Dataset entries
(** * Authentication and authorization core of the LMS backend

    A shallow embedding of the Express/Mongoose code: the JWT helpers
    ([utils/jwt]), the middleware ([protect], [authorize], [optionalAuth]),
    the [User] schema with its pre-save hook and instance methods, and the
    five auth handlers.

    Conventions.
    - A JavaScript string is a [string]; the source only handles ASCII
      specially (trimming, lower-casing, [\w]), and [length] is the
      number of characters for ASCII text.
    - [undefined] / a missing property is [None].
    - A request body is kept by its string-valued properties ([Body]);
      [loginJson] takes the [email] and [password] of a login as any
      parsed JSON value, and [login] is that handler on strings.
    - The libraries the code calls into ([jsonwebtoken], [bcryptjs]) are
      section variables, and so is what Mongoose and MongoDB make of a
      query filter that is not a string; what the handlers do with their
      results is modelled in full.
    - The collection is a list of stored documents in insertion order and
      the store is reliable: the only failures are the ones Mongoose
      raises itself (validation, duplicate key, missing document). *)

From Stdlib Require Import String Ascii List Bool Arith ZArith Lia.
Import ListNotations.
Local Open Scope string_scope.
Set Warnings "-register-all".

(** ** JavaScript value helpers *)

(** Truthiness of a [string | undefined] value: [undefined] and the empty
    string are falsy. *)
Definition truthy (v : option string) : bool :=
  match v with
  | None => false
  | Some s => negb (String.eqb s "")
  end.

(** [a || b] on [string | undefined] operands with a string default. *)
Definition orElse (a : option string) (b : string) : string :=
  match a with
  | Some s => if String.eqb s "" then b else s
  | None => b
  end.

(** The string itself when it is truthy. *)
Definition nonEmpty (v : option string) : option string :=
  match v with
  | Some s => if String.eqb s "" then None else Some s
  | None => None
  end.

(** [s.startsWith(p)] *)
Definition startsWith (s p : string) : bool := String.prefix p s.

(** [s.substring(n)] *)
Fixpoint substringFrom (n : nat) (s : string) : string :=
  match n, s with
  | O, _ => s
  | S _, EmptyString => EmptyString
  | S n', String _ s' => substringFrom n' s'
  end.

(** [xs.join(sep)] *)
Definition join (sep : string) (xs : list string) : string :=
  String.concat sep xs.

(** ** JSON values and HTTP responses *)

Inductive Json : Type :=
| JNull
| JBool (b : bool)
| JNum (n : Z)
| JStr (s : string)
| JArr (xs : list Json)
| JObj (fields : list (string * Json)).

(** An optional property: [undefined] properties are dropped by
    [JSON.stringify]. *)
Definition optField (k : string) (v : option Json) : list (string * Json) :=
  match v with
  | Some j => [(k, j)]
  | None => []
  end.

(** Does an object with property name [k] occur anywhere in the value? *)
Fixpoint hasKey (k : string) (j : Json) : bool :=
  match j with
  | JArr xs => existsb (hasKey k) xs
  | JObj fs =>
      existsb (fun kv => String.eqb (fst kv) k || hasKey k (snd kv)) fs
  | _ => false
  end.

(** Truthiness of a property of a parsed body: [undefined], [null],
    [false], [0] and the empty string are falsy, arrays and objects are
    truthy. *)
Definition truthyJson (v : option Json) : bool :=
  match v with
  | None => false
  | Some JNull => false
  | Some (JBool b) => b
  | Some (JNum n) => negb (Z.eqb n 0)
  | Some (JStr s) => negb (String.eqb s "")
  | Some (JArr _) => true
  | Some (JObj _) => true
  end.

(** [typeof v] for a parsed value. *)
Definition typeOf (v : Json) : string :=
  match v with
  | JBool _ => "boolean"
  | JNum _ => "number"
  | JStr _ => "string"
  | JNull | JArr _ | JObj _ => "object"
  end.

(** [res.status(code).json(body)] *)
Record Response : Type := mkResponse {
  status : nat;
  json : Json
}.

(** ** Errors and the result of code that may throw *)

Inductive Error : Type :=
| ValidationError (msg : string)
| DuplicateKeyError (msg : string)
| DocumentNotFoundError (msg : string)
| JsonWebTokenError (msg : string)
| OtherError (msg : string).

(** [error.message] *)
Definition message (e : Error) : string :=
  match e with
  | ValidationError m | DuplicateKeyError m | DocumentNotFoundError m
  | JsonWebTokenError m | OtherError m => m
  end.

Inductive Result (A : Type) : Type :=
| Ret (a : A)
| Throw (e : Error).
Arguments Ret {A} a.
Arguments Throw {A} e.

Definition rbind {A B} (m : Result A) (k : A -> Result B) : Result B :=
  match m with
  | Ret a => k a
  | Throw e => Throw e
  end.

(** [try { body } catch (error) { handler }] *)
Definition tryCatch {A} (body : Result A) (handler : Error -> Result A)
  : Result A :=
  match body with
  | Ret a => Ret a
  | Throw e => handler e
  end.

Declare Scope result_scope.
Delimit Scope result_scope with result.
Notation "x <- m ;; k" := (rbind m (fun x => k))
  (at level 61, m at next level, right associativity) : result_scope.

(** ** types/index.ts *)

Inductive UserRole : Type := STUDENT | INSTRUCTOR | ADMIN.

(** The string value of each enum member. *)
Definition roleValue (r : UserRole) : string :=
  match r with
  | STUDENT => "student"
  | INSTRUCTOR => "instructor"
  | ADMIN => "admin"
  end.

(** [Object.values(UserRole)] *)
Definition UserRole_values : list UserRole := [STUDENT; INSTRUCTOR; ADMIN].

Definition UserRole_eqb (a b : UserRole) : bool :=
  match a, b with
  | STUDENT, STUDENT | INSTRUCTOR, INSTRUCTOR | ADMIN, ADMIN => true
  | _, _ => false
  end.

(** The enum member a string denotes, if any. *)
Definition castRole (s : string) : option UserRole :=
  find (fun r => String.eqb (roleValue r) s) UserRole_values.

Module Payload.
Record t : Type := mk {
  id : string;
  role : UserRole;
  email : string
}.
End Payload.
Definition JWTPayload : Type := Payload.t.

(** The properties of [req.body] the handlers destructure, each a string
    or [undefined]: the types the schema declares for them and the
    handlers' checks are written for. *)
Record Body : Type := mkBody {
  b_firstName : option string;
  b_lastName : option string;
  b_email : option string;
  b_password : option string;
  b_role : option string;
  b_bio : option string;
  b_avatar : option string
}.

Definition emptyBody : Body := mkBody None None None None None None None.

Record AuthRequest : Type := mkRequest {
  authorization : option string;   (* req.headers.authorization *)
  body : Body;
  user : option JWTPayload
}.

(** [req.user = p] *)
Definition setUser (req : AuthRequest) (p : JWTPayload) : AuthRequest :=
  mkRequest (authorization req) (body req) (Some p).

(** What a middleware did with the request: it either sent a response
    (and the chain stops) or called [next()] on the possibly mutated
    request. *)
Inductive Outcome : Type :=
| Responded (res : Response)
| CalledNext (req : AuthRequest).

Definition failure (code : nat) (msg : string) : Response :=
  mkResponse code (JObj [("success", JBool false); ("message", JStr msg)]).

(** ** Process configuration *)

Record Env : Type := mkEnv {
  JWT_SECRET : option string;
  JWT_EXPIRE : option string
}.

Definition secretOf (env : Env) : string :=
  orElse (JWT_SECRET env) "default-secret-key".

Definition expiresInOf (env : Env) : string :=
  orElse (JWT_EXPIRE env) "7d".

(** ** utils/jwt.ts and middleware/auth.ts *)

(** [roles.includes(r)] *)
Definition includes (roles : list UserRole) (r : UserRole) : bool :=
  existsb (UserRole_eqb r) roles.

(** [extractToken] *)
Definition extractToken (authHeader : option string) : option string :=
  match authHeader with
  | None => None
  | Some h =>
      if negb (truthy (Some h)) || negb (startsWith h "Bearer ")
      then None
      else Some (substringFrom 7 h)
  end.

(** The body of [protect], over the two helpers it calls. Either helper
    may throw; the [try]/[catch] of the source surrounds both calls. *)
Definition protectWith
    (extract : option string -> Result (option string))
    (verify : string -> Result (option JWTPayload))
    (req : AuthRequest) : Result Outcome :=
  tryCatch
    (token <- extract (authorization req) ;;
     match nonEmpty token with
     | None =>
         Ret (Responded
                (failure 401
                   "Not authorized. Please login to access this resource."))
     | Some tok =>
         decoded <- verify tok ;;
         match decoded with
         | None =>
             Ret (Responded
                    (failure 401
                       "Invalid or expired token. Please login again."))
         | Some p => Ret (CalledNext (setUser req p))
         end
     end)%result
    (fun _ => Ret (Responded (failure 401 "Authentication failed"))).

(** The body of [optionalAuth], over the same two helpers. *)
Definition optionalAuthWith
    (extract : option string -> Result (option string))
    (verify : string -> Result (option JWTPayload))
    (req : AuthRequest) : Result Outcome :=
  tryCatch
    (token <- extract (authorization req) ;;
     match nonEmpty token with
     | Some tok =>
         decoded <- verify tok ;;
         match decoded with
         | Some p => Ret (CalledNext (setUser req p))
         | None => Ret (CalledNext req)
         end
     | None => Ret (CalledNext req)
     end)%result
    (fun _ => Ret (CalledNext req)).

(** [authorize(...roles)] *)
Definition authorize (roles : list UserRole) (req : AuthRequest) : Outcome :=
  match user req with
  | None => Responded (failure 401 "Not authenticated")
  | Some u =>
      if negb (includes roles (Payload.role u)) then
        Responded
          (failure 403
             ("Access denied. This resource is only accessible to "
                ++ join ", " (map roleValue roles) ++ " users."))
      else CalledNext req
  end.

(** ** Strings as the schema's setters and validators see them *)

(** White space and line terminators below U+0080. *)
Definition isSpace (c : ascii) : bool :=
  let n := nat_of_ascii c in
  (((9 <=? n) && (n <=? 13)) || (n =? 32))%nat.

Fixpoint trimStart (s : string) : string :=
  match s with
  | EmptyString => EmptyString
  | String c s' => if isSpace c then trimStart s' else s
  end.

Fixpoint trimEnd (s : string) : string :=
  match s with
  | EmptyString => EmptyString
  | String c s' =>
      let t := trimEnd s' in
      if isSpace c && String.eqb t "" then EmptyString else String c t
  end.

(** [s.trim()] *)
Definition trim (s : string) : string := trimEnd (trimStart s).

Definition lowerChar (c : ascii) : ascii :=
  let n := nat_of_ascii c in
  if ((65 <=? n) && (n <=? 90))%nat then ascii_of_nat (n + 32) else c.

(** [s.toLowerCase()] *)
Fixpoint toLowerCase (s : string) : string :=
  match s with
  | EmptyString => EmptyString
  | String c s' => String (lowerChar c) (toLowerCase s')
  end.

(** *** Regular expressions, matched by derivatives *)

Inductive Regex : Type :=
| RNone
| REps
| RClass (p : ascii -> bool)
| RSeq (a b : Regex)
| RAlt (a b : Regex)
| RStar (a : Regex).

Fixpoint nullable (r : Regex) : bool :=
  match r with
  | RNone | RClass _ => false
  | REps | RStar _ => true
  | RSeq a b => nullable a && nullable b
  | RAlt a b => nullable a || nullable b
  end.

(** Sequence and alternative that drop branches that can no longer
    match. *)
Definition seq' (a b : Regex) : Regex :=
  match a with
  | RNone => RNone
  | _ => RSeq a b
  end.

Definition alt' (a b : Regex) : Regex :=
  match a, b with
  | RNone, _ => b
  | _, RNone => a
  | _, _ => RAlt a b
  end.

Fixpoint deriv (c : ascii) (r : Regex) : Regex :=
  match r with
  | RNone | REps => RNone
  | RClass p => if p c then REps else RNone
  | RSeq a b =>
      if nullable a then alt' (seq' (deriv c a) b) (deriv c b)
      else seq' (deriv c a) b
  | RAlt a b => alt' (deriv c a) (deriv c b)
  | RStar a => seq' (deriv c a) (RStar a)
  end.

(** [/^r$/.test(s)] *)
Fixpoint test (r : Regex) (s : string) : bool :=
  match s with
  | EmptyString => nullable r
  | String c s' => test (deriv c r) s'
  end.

* * *

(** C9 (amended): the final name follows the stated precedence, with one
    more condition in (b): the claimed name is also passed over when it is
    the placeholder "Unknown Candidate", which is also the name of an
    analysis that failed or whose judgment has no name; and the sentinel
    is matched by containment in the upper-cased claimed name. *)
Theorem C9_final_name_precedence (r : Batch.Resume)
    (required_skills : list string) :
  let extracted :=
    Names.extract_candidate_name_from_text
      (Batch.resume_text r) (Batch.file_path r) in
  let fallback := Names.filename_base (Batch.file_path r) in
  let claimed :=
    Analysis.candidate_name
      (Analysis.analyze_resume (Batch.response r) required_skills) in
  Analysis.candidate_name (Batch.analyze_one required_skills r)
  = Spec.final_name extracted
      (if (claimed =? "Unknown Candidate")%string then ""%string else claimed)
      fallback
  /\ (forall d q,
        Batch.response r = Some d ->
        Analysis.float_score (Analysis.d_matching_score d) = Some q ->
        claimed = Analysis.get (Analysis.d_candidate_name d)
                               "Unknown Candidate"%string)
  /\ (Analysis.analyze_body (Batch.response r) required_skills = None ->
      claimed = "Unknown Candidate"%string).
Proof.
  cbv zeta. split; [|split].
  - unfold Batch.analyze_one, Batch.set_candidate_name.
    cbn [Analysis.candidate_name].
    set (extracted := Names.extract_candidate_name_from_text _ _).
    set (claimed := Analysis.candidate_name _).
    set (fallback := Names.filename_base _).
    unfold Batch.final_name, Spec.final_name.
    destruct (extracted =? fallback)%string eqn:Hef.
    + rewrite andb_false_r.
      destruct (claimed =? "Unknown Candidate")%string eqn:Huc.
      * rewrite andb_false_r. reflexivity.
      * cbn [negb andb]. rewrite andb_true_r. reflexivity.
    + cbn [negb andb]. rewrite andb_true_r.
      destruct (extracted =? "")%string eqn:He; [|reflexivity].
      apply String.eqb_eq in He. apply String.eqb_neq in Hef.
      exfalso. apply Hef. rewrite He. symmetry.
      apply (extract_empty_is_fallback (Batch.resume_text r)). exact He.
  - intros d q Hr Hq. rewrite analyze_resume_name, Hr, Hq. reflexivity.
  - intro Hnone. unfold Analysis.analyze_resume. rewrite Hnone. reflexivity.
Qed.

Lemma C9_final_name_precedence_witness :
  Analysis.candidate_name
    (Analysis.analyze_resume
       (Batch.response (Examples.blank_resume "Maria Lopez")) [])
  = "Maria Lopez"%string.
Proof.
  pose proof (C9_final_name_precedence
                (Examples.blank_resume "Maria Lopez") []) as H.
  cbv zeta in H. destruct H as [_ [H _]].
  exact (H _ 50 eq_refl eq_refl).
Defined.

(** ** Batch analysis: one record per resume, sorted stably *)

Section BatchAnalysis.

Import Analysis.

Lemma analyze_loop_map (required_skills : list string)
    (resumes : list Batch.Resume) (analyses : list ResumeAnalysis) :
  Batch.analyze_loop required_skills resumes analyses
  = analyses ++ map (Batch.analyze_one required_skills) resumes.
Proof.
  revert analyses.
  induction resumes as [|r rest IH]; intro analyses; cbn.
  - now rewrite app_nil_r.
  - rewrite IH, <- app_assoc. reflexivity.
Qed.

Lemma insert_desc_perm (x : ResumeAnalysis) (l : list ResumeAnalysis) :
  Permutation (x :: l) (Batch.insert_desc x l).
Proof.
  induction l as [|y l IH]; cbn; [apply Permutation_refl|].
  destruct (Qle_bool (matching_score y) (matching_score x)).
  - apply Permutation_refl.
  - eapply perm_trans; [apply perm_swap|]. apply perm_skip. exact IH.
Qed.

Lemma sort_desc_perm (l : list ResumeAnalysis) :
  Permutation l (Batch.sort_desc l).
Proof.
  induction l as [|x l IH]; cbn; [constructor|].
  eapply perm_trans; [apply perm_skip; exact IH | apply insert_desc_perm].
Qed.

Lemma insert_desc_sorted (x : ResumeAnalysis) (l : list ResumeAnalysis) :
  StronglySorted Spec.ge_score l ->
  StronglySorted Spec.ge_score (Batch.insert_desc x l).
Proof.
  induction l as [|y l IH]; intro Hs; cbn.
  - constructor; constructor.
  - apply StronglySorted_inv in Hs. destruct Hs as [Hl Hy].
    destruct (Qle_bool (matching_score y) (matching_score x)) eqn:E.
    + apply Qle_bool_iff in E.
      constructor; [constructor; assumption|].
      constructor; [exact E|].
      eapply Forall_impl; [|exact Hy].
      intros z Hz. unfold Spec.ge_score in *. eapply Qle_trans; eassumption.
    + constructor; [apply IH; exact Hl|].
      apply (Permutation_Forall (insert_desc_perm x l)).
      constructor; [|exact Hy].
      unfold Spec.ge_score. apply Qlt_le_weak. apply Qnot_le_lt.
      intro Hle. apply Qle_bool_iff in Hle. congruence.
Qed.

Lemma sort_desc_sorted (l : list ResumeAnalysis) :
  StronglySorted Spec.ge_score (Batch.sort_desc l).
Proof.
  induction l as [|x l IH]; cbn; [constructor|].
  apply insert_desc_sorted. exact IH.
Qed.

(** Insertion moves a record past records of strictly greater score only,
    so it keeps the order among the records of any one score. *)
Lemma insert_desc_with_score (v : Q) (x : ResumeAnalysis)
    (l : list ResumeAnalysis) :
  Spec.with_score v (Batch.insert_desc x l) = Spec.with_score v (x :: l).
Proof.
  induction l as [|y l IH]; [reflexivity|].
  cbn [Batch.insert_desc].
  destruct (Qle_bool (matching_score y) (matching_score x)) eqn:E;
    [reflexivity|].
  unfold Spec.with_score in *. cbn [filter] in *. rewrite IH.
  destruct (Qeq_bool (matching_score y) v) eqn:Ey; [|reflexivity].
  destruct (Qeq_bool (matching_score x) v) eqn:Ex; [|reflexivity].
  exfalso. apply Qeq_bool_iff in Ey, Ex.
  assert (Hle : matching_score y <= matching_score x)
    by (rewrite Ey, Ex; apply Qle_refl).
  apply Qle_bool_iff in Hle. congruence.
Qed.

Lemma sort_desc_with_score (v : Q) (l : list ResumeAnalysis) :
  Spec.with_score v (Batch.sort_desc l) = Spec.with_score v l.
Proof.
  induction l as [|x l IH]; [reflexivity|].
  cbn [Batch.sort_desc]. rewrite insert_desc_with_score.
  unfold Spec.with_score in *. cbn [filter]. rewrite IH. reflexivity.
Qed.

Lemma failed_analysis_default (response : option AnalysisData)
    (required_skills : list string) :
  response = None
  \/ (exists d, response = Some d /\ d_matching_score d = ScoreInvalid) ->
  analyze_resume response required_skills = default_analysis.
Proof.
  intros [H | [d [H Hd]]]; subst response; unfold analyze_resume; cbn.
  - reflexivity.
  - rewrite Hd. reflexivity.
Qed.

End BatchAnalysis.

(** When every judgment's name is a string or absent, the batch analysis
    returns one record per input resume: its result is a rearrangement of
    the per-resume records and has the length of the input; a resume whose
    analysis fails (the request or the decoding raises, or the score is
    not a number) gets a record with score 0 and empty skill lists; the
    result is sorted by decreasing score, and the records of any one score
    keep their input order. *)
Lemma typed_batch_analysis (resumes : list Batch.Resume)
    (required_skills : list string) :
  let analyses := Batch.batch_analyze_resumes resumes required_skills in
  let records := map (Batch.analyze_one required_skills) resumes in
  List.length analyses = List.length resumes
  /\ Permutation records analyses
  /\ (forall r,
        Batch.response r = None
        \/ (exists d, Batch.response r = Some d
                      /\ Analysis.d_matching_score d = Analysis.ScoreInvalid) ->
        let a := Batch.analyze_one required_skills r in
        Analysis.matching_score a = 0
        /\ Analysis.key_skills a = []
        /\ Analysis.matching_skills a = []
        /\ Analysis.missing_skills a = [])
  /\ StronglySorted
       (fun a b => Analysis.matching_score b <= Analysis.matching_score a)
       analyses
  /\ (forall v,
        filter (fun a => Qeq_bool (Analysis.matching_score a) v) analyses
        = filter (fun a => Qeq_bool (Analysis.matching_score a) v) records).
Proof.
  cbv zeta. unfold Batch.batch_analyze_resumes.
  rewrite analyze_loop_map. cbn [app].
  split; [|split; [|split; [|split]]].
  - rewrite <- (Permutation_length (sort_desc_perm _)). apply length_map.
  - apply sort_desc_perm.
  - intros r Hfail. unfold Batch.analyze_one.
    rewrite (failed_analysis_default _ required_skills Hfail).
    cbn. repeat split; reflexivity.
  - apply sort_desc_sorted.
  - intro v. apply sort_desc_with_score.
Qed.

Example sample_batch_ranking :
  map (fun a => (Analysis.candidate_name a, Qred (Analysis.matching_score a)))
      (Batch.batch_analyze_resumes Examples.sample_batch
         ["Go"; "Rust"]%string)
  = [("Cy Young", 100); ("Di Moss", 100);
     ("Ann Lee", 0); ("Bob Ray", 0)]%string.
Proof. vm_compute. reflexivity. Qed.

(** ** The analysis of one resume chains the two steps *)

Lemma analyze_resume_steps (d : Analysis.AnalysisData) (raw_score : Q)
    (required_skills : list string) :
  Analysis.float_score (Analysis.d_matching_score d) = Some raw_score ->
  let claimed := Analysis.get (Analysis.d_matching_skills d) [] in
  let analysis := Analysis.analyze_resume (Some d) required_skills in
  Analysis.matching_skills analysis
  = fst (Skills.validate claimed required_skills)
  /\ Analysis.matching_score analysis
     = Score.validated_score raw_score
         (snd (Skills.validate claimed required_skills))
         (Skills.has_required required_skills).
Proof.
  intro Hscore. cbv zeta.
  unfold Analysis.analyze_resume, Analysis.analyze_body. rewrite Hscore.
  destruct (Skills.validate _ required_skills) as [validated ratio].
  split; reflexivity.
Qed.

---

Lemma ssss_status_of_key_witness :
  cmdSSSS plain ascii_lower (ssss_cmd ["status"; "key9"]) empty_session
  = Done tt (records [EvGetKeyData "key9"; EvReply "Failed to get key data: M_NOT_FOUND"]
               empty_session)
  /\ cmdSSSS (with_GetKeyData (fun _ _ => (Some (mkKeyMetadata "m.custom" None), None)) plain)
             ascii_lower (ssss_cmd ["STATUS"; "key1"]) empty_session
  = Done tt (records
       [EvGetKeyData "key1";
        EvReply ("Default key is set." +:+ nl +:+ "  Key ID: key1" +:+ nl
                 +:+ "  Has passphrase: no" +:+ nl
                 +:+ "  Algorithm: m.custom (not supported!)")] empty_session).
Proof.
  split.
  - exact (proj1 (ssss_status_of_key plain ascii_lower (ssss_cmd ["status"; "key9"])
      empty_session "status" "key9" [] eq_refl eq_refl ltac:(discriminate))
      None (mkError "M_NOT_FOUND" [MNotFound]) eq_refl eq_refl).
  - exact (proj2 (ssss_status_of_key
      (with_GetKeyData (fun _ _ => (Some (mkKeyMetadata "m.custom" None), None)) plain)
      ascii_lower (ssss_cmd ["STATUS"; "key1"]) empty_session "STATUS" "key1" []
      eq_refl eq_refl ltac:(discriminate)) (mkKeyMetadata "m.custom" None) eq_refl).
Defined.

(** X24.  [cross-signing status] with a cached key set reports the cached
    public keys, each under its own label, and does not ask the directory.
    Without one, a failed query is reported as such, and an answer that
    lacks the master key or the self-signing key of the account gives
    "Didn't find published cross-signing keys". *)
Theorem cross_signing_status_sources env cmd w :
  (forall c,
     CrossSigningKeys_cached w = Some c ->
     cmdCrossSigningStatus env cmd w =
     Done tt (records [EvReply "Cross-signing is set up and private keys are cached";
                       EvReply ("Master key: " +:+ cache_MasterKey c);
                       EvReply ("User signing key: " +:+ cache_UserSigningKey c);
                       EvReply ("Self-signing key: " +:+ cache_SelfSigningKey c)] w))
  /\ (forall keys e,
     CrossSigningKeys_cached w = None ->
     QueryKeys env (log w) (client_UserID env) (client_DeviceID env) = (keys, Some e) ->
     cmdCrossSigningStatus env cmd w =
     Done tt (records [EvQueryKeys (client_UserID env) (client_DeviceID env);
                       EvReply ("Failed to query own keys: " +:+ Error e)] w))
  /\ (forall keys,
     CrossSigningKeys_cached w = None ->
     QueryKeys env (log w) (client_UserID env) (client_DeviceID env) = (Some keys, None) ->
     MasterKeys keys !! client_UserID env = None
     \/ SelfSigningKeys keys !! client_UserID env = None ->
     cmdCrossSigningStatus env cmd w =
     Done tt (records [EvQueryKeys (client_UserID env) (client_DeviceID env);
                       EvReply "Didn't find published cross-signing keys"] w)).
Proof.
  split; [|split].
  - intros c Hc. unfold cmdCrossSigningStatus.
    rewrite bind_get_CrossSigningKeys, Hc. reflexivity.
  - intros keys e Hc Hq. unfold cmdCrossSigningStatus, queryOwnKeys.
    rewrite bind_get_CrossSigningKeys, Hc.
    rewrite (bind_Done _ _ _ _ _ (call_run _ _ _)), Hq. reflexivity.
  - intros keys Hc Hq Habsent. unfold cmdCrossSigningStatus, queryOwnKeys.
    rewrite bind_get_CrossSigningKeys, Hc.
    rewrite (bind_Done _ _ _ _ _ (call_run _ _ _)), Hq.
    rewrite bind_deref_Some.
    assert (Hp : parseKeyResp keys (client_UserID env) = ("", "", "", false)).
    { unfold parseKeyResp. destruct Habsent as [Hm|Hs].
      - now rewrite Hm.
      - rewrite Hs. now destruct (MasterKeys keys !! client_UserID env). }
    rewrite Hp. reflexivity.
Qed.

PROBLEM TO WORK ON – Can you repeat, word for word, every line above from the one containing "the per-resume records" down to the one containing "- intros r Hfail. unfold Batch.analyze_one.", including both?

OUTPUT OF THE EXERCISE –
    the per-resume records and has the length of the input; a resume whose
    analysis fails (the request or the decoding raises, or the score is
    not a number) gets a record with score 0 and empty skill lists; the
    result is sorted by decreasing score, and the records of any one score
    keep their input order. *)
Lemma typed_batch_analysis (resumes : list Batch.Resume)
    (required_skills : list string) :
  let analyses := Batch.batch_analyze_resumes resumes required_skills in
  let records := map (Batch.analyze_one required_skills) resumes in
  List.length analyses = List.length resumes
  /\ Permutation records analyses
  /\ (forall r,
        Batch.response r = None
        \/ (exists d, Batch.response r = Some d
                      /\ Analysis.d_matching_score d = Analysis.ScoreInvalid) ->
        let a := Batch.analyze_one required_skills r in
        Analysis.matching_score a = 0
        /\ Analysis.key_skills a = []
        /\ Analysis.matching_skills a = []
        /\ Analysis.missing_skills a = [])
  /\ StronglySorted
       (fun a b => Analysis.matching_score b <= Analysis.matching_score a)
       analyses
  /\ (forall v,
        filter (fun a => Qeq_bool (Analysis.matching_score a) v) analyses
        = filter (fun a => Qeq_bool (Analysis.matching_score a) v) records).
Proof.
  cbv zeta. unfold Batch.batch_analyze_resumes.
  rewrite analyze_loop_map. cbn [app].
  split; [|split; [|split; [|split]]].
  - rewrite <- (Permutation_length (sort_desc_perm _)). apply length_map.
  - apply sort_desc_perm.
  - intros r Hfail. unfold Batch.analyze_one.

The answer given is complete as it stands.